With elections round the corner, the voter has to decide to whom he wants to vote from among different political parties. At the national level unquestionably BJP is emerging as a major contender with a pan- India presence.

Congress is slowly getting relegated to a party with presence in few states. In a number of states where neither the Congress nor BJP have a substantial presence the canvas is occupied by different regional parties.

Over the last 70 years Indian democracy has failed to evolve a proper two-party system having a pan- India influence. For a long time, it was a one- party show with Congress occupying centrestage in Indian politics having a presence all through the country.

When it started collapsing in certain States that political space is occupied by regional entities rather than resulting in evolution of an opposition party with pan-India influence. Whether it was Communists or Swatantra party, they could never grow in a manner to have pan- India influence.

It was only the BJP after the Congress which was able to build up its presence in different parts of the country.

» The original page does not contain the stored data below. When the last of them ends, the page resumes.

(** * FlashPaper: storage backends, identifiers and delete tokens

    A shallow embedding of the Go packages [internal/util], [internal/model],
    [internal/storage] (filesystem and relational backend) and of the paste
    handlers of [internal/handler], followed by the properties the design
    document states about them.

    Conventions.
    - A Go [string] is a sequence of bytes: [string] of the Standard Library
      (one [ascii] per byte).  A [[]byte] used for arithmetic is a [list Z]
      with entries in [0, 256).
    - [int] and [int64] are [Z]; no operation of the modelled code overflows.
    - [time.Now().Unix()] is an explicit argument [now].
    - A Go [error] is a value of [Model.error]; [nil] is [None].
    - Functions that mutate a backend return the new backend state. *)

From Stdlib Require Import ZArith List String Ascii Bool Lia.
From stdpp Require Import base option list gmap strings sorting.

Import ListNotations.
Local Open Scope string_scope.

(** ** Go's [strings] and [path/filepath] helpers used by the code *)

Module GoStrings.

(** [strings.HasPrefix(s, p)] *)
Definition HasPrefix (s p : string) : bool := String.prefix p s.

(** [strings.Contains(s, sub)] *)
Fixpoint Contains (s sub : string) : bool :=
  if String.prefix sub s then true
  else match s with
       | EmptyString => false
       | String _ s' => Contains s' sub
       end.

After it was able to penetrate into the North East it now has a presence across the country except a few southern states.

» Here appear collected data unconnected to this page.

(** X5.  A sanitized name has the length of the name, contains none of the
    replaced characters, and is the name itself exactly when the name
    contains none of them. *)
Theorem sanitizeName_safe :
  forall s : jsstring,
    length (sanitizeName s) = length s /\
    safeName (sanitizeName s) /\
    (sanitizeName s = s <-> safeName s).
Proof.
  intros s. split; [apply NameMore.sanitizeName_length|].
  split; [apply NameMore.sanitizeName_is_safe|].
  apply NameMore.sanitizeName_fixed.
Qed.

(** X6.  Except for a parsable url under the strategy [domain-date], a
    generated name is as long as the alias and free of the replaced
    characters; in particular it has no slash, so that the note lies in the
    target folder itself. *)
Theorem generateName_safe :
  forall (app : App) (settings : PagurlSettings) (link : ExtractedLink),
    url link = [] \/ nameStrategy settings = title \/
    urlHostname app (url link) = None ->
    length (generateName app settings link) = length (alias link) /\
    safeName (generateName app settings link) /\
    ~ In (N_of_ascii "/") (generateName app settings link).
Proof.
  intros app settings link H.
  assert (E : generateName app settings link = sanitizeName (alias link)).
  { unfold generateName. destruct (url link) as [|c u]; [reflexivity|].
    simpl. destruct H as [H | [H | H]]; [discriminate | now rewrite H |].
    destruct (nameStrategy settings); [reflexivity | now rewrite H]. }
  rewrite E.
  pose proof (NameMore.sanitizeName_is_safe (alias link)) as Hs.
  split; [apply NameMore.sanitizeName_length|]. split; [exact Hs|].
  intros Hin. unfold safeName in Hs.
  rewrite forallb_forall in Hs. specialize (Hs _ Hin). discriminate Hs.
Qed.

Over a period of time it may make its presence felt in these three southern states thus establishing a truly all-India character. But for a healthy democracy to flourish the country also needs strong opposition which also has pan-India presence.

Today with the collapse of Congress, this vacuum is being filled by different regional parties in most of the states. Dominance of these regional parties in the national politics may not really strengthen the federal structure of the country nor a healthy democratic setup.

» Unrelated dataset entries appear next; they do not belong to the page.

(** C10: from the initial window, after any sequence of user inputs (each
    handler returning or raising), every feature of every live layer and of
    every file written to disk has a NULL [id] attribute: [create_circle]
    sets only [radius] and no operation of the program sets [id]. *)
Theorem fid_never_set (valid : bool) (is : list input) :
  let w := run_inputs (init_window valid) is in
  (forall l L f, lookup Nat.eqb l (w_layers w) = Some L -> In f (lfeatures L) -> fid f = None)
  /\ (forall p fs f, lookup String.eqb p (w_disk w) = Some fs -> In f fs -> fid f = None).
Proof.
  assert (H : fids_unset (run_inputs (init_window valid) is)).
  { apply run_inputs_fids_unset. split; cbn; repeat constructor. }
  destruct H as [Hl Hd]. split.
  - intros l L f E Hf. pose proof (Forall_lookup _ layer_ok _ _ _ Hl E) as HL.
    exact (proj1 (Forall_forall _ _) HL f Hf).
  - intros p fs f E Hf. pose proof (Forall_lookup _ (Forall fid_unset) _ _ _ Hd E) as Hfs.
    exact (proj1 (Forall_forall _ _) Hfs f Hf).
Qed.

(** ** C4: a failed reopen of the shapefile *)

Lemma lookup_remove_key_nat {A} (l : nat) (ls : list (nat * A)) :
  lookup Nat.eqb l (remove_key Nat.eqb l ls) = None.
Proof.
  induction ls as [|[k a] t IH]; cbn; [reflexivity|].
  destruct (Nat.eqb l k) eqn:E; [exact IH|cbn; rewrite E; exact IH].
Qed.

Lemma not_In_filter_nat (l : nat) (ls : list nat) :
  ~ In l (filter (fun k => negb (Nat.eqb l k)) ls).
Proof.
  intros H. apply filter_In in H. destruct H as [_ H].
  rewrite Nat.eqb_refl in H. discriminate.
Qed.

Lemma existsb_In_nat (l : nat) (ls : list nat) :
  In l ls -> existsb (Nat.eqb l) ls = true.
Proof.
  intros H. apply existsb_exists. exists l. split; [exact H|apply Nat.eqb_refl].
Qed.

(** C4: when the shapefile is written but does not reopen as a valid layer,
    [save_to_shapefile] returns normally, yet [removeMapLayer] has already
    run: the circle layer is no longer registered in the project, its object
    is deleted, and [self.circle_layer] still names it, so using it raises
    [RuntimeError]. *)
Theorem save_reopen_failure_unregisters (x : ext) (l : nat) (L : layer) (p : string)
  (w : window) :
  write_ok x = true ->
  reopen_ok x = false ->
  w_circle_layer w = Some l ->
  lookup Nat.eqb l (w_layers w) = Some L ->
  w_shapefile_path w = Some p ->
  In l (w_project w) ->
  match save_to_shapefile x w with
  | Ok _ w' =>
      w_circle_layer w' = Some l
      /\ ~ In l (w_project w')
      /\ lookup Nat.eqb l (w_layers w') = None
      /\ get_layer l w' = Raise RuntimeError w'
  | Raise _ _ => False
  end.
Proof.
  intros Hw Hr HC HL HP Hin.
  unfold save_to_shapefile, replace_memory_layer_with_shapefile.
  destruct w as [wl wt wn wp wc wm wcl wct wsp wsc wd wj wlog], x as [xa xw xr].
  cbn in *. subst. exec.
  rewrite (existsb_In_nat l wp Hin). exec.
  rewrite lookup_remove_key_nat.
  split; [reflexivity|]. split; [apply not_In_filter_nat|]. split; reflexivity.
Qed.

Lemma save_reopen_failure_unregisters_witness :
  match save_to_shapefile (Ext true true false) (init_window true) with
  | Ok _ w' =>
      w_circle_layer w' = Some 0%nat
      /\ ~ In 0%nat (w_project w')
      /\ lookup Nat.eqb 0%nat (w_layers w') = None
      /\ get_layer 0%nat w' = Raise RuntimeError w'
  | Raise _ _ => False
  end.
Proof.
  apply (save_reopen_failure_unregisters (Ext true true false) 0%nat (Layer Memory [] false)
           shapefile_name (init_window true)); try reflexivity.
  left. reflexivity.
Defined.

(** ** C7: side effects of a commit *)

(** Evaluation of a concrete run; the drags used are 10 long. *)
Ltac run_concrete :=
  repeat (cbv -[distance create_circle_geometry centroid min_radius IZR];
          match goal with
          | |- context [Rlt_dec ?a ?b] =>
              let Hc := fresh "Hc" in
              destruct (Rlt_dec a b) as [Hc|Hc];
              [exfalso; rewrite distance_horizontal in Hc by lra;
               unfold min_radius in Hc; lra|]
          end).

(** C7: on the initial window, a drag of length 10 runs, in order,
    [startEditing], [addFeature], [commitChanges], the message,
    [triggerRepaint], [refresh] and the shapefile write. When the reopen then
    fails, the memory layer holding the circle is deleted (the circle
    survives only in the file); when the write itself fails, the memory
    layer keeps the circle. *)
Lemma create_circle_reopen_failure_deletes_store :
  match create_circle (Ext true true false) 1 (Some (Pt 0 0)) (Pt 10 0) (init_window true) with
  | Ok _ w' =>
      w_log w' = [EvStartEditing 0%nat; EvAddFeature 0%nat; EvCommitChanges 0%nat; EvPrint;
                  EvTriggerRepaint 0%nat; EvCanvasRefresh; EvWriteVectorFile shapefile_name;
                  EvPrint; EvRemoveMapLayer 0%nat; EvPrint]
      /\ w_circle_layer w' = Some 0%nat
      /\ lookup Nat.eqb 0%nat (w_layers w') = None
      /\ option_map (@List.length _) (lookup String.eqb shapefile_name (w_disk w')) = Some 1%nat
  | Raise _ _ => False
  end
  /\ match create_circle (Ext true false true) 1 (Some (Pt 0 0)) (Pt 10 0) (init_window true) with
     | Ok _ w' =>
         w_circle_layer w' = Some 0%nat
         /\ option_map (fun L => List.length (lfeatures L)) (lookup Nat.eqb 0%nat (w_layers w'))
            = Some 1%nat
     | Raise _ _ => False
     end.
Proof.
  unfold create_circle, init_window.
  run_concrete.
  repeat split; reflexivity.
Qed.


(** ** C8: exporting after a failed reopen *)

(** C8: after a drag whose shapefile does not reopen, [self.circle_layer]
    is not [None] but names a deleted layer: [export_card] raises
    [RuntimeError] in [getFeatures()] instead of warning, and submits no
    job. *)
Lemma export_card_dangling_layer_raises :
  let w := run_inputs (init_window true) after_failed_reopen in
  w_circle_layer w = Some 0%nat
  /\ match export_card w with
     | Raise RuntimeError w' => w_export_job w' = None
     | _ => False
     end.
Proof.
  cbv zeta. unfold run_inputs, after_failed_reopen, init_window.
  run_concrete. split; reflexivity.
Qed.

(** ** C9: releasing the button after a failed reopen *)

(** C9: after a drag whose shapefile does not reopen, the map tool is still
    the first [CircleDrawTool]; a new press puts it in the drawing state, and
    the next left release raises [RuntimeError] in [create_circle]
    ([self.layer.fields()] on the deleted layer), leaving the tool drawing,
    with its start point and its rubber band. *)
Lemma release_after_failed_reopen_raises :
  let w := run_inputs (init_window true) (after_failed_reopen ++ [InPress LeftButton (Pt 0 0)]) in
  match lookup Nat.eqb (w_map_tool w) (w_tools w) with
  | Some T => t_drawing T = true
  | None => False
  end
  /\ match handle (InRelease all_ok LeftButton (Pt 10 0)) w with
     | Raise RuntimeError w' =>
         match lookup Nat.eqb (w_map_tool w') (w_tools w') with
         | Some T => t_drawing T = true /\ t_start_point T <> None /\ t_rubber_band T <> None
         | None => False
         end
     | _ => False
     end.
Proof.
  cbv zeta. unfold run_inputs, after_failed_reopen, init_window.
  run_concrete. repeat split; try reflexivity; discriminate.
Qed.

(** ** C6: what the export job reads *)





(** ** Extras: the map tool *)

Lemma update_lookup_same {A} (k : nat) (a : A) l :
  lookup Nat.eqb k l = Some a -> update Nat.eqb k a l = l.
Proof.
  induction l as [|[k' a'] t IH]; cbn; [discriminate|].
  destruct (Nat.eqb k k') eqn:E.
  - injection 1 as ->. apply Nat.eqb_eq in E. subst. reflexivity.
  - intros H. rewrite (IH H). reflexivity.
Qed.

Lemma update_update_nat {A} (k : nat) (a b : A) l :
  update Nat.eqb k a (update Nat.eqb k b l) = update Nat.eqb k a l.
Proof.
  induction l as [|[k' a'] t IH]; cbn.
  - rewrite Nat.eqb_refl. reflexivity.
  - destruct (Nat.eqb k k') eqn:E; cbn; rewrite ?Nat.eqb_refl, ?E, ?IH; reflexivity.
Qed.

Lemma remove_key_app_fresh {A} (k : nat) (v : A) l :
  ~ In k (map fst l) -> remove_key Nat.eqb k (l ++ [(k, v)]) = l.
Proof.
  induction l as [|[k' a'] t IH]; cbn; intros H.
  - rewrite Nat.eqb_refl. reflexivity.
  - destruct (Nat.eqb k k') eqn:E.
    + apply Nat.eqb_eq in E. subst. exfalso. apply H. left. reflexivity.
    + rewrite IH by tauto. reflexivity.
Qed.

(** A click without a drag on an idle tool (a left press, then a left
    release less than [0.001] away) leaves the window exactly as it was,
    apart from the handle used for the rubber band that was created and
    removed again. *)
Theorem click_without_drag (x : ext) (tid l : nat) (p q : point) (w : window) :
  lookup Nat.eqb tid (w_tools w) = Some (Tool l None None false) ->
  ~ In (w_next w) (map fst (w_scene w)) ->
  distance p q < min_radius ->
  (canvasPressEvent tid LeftButton p;; canvasReleaseEvent x tid LeftButton q) w
  = Ok tt (set_next (S (w_next w)) w).
Proof.
  intros HT Hfresh Hd.
  destruct w as [wl wt wn wp wc wm wcl wct wsp wsc wd wj wlog].
  cbn in *. unfold canvasPressEvent, canvasReleaseEvent, create_circle. cbn [is_left andb]. exec.
  destruct (Rlt_dec (distance p q) min_radius) as [_|N]; [|contradiction].
  exec.
  rewrite !update_update_nat, (update_lookup_same _ _ _ HT), (remove_key_app_fresh _ _ _ Hfresh).
  reflexivity.
Qed.

Lemma click_without_drag_witness :
  (canvasPressEvent 1 LeftButton (Pt 0 0);; canvasReleaseEvent all_ok 1 LeftButton (Pt 0 0))
    (init_window true)
  = Ok tt (set_next 3%nat (init_window true)).
Proof.
  apply (click_without_drag all_ok 1 0 (Pt 0 0) (Pt 0 0) (init_window true)).
  - reflexivity.
  - intros [].
  - rewrite distance_horizontal by lra. unfold min_radius. lra.
Defined.

Lemma release_after_create (x : ext) (tid : nat) (T T1 : tool) (pos : point) (w w1 : window) :
  lookup Nat.eqb tid (w_tools w) = Some T ->
  t_drawing T = true ->
  create_circle x tid (t_start_point T) pos w = Ok tt w1 ->
  lookup Nat.eqb tid (w_tools w1) = Some T1 ->
  canvasReleaseEvent x tid LeftButton pos w
  = Ok tt (set_tools (update Nat.eqb tid (Tool (t_layer T1) None None false) (w_tools w1))
             match t_rubber_band T1 with
             | Some rb => set_scene (remove_key Nat.eqb rb (w_scene w1)) w1
             | None => w1
             end).
Proof.
  intros HT HD HC HT1. unfold canvasReleaseEvent.
  cbv [bind get_tool]. rewrite HT, HD. cbn [is_left andb]. rewrite HC, HT1.
  destruct T1 as [tl [rb|] tsp tdr]; cbn.
  - rewrite lookup_update_nat. unfold put_tool, modify, set_tools, set_scene. cbn.
    rewrite update_update_nat. reflexivity.
  - rewrite HT1. reflexivity.
Qed.

(** A left release while drawing, less than [0.001] from the start point
    (a zero-length drag included), returns normally and discards the drag:
    the resulting window is the one before the release with the tool made
    idle (no rubber band, no start point, not drawing) and its rubber band
    removed from the canvas scene; nothing else changes. *)
Theorem release_short_drag (x : ext) (tid : nat) (T : tool) (sp pos : point) (w : window) :
  lookup Nat.eqb tid (w_tools w) = Some T ->
  t_drawing T = true ->
  t_start_point T = Some sp ->
  distance sp pos < min_radius ->
  canvasReleaseEvent x tid LeftButton pos w
  = Ok tt (set_tools (update Nat.eqb tid (Tool (t_layer T) None None false) (w_tools w))
             match t_rubber_band T with
             | Some rb => set_scene (remove_key Nat.eqb rb (w_scene w)) w
             | None => w
             end).
Proof.
  intros HT HD HS Hd.
  assert (HC : create_circle x tid (t_start_point T) pos w = Ok tt w).
  { rewrite HS. unfold create_circle.
    destruct (Rlt_dec (distance sp pos) min_radius); [reflexivity|contradiction]. }
  exact (release_after_create x tid T T pos w w HT HD HC HT).
Qed.

Lemma release_short_drag_witness :
  canvasReleaseEvent all_ok 1 LeftButton (Pt 0 0) drawing_window
  = Ok tt (set_tools (update Nat.eqb 1%nat (Tool 0%nat None None false) (w_tools drawing_window))
             (set_scene (remove_key Nat.eqb 2%nat (w_scene drawing_window)) drawing_window)).
Proof.
  apply (release_short_drag all_ok 1 (Tool 0 (Some 2%nat) (Some (Pt 0 0)) true)
           (Pt 0 0) (Pt 0 0) drawing_window); try reflexivity.
  rewrite distance_horizontal by lra. unfold min_radius. lra.
Defined.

The country is already a witness to such political instability after the 1996 election when the regional parties started dominating the political field in India.

With too many small parties coming together and forming the government the political instability continued till elections were held in 1998 leading to the formation of a stable government .

This is precisely the type of a verdict most of the regional parties want so that they can play disproportionately greater role in the national politics when elections throw up such political instability.

This is what Chandrababu Naidu has in mind when he says give me 25 parliamentary seats I will dictate central government or when KCR talks in the same tone of getting benefits to Telangana if all the 17 seats are given to him. They wish for a hung parliament so that they can play the role of kingmakers.

But such instability is not in the interest of the country. The attitude of the regional parties generally will be to get the maximum for their state at the expense of the rest of the nation hence their ability to take a broader view on the national issues to that extent gets limited.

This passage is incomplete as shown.